Work request -
In the material below, identify each line bearing the word "done". Reproduce those lines.

************

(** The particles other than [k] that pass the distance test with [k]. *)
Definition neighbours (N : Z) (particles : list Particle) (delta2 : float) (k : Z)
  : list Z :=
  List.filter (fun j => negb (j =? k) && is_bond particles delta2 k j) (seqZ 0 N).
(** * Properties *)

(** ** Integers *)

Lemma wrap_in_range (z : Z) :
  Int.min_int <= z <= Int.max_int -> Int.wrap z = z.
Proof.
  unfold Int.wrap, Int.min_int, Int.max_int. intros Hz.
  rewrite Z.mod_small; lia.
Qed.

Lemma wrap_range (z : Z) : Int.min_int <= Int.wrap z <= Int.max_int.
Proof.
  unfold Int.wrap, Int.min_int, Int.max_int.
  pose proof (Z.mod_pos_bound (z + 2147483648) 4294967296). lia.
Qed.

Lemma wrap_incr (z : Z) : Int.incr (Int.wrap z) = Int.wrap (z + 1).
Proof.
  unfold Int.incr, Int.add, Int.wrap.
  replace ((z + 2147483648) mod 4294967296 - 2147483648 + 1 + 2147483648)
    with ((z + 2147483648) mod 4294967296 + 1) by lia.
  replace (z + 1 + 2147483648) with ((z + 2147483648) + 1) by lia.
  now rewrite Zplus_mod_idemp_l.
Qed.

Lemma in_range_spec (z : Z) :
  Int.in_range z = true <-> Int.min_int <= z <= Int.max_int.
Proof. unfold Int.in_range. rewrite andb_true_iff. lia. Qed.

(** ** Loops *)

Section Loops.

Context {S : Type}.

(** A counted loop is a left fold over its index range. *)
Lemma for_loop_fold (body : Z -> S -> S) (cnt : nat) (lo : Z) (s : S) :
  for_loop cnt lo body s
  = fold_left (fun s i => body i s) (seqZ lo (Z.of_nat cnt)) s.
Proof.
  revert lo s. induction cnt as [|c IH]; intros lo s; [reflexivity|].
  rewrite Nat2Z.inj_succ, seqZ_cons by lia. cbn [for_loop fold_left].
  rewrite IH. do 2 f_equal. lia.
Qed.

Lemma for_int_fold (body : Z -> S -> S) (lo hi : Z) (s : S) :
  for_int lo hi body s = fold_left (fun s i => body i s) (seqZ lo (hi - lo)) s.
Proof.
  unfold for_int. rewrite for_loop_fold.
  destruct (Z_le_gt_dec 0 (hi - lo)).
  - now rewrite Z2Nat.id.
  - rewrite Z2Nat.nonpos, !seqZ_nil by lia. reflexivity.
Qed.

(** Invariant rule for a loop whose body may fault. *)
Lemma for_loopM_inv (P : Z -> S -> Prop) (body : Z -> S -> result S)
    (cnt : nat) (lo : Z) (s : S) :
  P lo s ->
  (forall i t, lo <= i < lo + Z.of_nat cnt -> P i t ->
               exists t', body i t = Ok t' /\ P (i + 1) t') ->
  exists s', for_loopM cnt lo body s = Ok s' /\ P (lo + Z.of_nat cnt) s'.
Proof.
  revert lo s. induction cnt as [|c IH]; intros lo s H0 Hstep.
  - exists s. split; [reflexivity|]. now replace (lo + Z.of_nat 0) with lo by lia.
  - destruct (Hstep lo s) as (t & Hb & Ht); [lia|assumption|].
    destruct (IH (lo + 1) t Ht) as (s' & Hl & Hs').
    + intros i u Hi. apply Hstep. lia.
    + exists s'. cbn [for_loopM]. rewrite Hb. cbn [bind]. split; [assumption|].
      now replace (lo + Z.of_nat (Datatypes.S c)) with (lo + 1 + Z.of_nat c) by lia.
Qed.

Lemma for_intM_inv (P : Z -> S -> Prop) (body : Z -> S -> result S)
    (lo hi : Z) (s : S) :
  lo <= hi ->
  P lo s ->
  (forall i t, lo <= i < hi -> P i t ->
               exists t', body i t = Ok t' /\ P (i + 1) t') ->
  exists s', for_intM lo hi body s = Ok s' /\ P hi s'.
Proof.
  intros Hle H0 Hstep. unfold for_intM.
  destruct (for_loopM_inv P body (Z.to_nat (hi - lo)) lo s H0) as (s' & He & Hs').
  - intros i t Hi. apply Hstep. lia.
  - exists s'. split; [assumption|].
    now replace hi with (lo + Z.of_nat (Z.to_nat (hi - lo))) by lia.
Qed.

************

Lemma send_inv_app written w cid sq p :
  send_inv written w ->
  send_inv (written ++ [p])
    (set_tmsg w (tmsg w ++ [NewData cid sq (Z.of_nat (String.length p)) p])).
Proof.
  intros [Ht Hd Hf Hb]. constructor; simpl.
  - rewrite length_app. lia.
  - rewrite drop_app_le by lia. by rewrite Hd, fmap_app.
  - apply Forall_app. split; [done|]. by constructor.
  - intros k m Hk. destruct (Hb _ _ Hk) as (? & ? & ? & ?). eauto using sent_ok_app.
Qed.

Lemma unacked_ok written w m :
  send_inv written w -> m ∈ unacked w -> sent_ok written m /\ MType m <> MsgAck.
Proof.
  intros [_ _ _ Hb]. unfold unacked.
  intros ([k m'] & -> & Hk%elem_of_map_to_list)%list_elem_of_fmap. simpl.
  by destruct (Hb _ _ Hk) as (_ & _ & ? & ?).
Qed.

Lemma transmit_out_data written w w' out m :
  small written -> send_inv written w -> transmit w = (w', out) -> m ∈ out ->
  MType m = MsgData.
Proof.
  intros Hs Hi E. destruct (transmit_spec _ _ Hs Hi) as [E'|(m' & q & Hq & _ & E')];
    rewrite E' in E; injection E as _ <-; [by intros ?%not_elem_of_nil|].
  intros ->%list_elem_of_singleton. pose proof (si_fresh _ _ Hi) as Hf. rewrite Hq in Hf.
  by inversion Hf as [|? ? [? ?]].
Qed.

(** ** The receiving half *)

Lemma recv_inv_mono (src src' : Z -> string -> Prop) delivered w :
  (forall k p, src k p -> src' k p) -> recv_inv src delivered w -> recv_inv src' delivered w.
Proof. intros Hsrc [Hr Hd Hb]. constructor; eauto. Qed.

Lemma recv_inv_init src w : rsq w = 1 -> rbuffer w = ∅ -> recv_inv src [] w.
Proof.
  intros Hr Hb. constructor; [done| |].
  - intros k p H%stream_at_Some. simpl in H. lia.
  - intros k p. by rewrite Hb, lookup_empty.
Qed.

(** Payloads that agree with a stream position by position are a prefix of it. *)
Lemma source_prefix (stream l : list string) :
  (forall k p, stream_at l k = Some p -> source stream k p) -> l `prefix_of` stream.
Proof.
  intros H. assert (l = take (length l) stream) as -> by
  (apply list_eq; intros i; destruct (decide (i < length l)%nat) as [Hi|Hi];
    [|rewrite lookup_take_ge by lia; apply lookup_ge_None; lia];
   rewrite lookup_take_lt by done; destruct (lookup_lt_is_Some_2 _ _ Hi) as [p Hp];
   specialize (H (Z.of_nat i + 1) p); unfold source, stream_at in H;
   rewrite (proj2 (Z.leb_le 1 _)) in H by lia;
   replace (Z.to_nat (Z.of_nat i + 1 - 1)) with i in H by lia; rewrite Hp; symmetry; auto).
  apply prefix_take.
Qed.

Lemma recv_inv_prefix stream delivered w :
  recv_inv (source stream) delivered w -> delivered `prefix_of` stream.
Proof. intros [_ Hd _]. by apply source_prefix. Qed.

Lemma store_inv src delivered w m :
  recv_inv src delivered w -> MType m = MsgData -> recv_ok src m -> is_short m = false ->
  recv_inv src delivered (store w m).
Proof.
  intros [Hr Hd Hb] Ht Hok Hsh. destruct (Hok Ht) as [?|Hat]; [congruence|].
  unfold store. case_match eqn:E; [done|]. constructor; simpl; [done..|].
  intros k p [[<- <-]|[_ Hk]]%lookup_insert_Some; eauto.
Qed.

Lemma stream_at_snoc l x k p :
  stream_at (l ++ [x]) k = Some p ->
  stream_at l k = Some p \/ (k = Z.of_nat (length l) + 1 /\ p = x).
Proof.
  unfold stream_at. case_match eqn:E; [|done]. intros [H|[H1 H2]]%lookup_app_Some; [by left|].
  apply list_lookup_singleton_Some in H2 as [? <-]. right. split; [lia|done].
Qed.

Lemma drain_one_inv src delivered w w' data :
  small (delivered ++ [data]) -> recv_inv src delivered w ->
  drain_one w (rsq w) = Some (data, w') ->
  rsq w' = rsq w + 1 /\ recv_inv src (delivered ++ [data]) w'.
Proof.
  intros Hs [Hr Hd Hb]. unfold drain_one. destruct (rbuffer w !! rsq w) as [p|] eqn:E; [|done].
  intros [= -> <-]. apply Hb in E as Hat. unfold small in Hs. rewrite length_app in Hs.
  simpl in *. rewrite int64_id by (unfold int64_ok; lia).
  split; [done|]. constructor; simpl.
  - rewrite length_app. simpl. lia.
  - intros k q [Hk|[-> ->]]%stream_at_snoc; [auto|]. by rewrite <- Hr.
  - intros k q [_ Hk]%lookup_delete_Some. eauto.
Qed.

************

Solution -
  - apply Forall_app. split; [done|]. by constructor.
  intros Hr Hb. constructor; [done| |].
   rewrite lookup_take_lt by done; destruct (lookup_lt_is_Some_2 _ _ Hi) as [p Hp];
  unfold store. case_match eqn:E; [done|]. constructor; simpl; [done..|].
  unfold stream_at. case_match eqn:E; [|done]. intros [H|[H1 H2]]%lookup_app_Some; [by left|].
  apply list_lookup_singleton_Some in H2 as [? <-]. right. split; [lia|done].
  intros Hs [Hr Hd Hb]. unfold drain_one. destruct (rbuffer w !! rsq w) as [p|] eqn:E; [|done].
  split; [done|]. constructor; simpl.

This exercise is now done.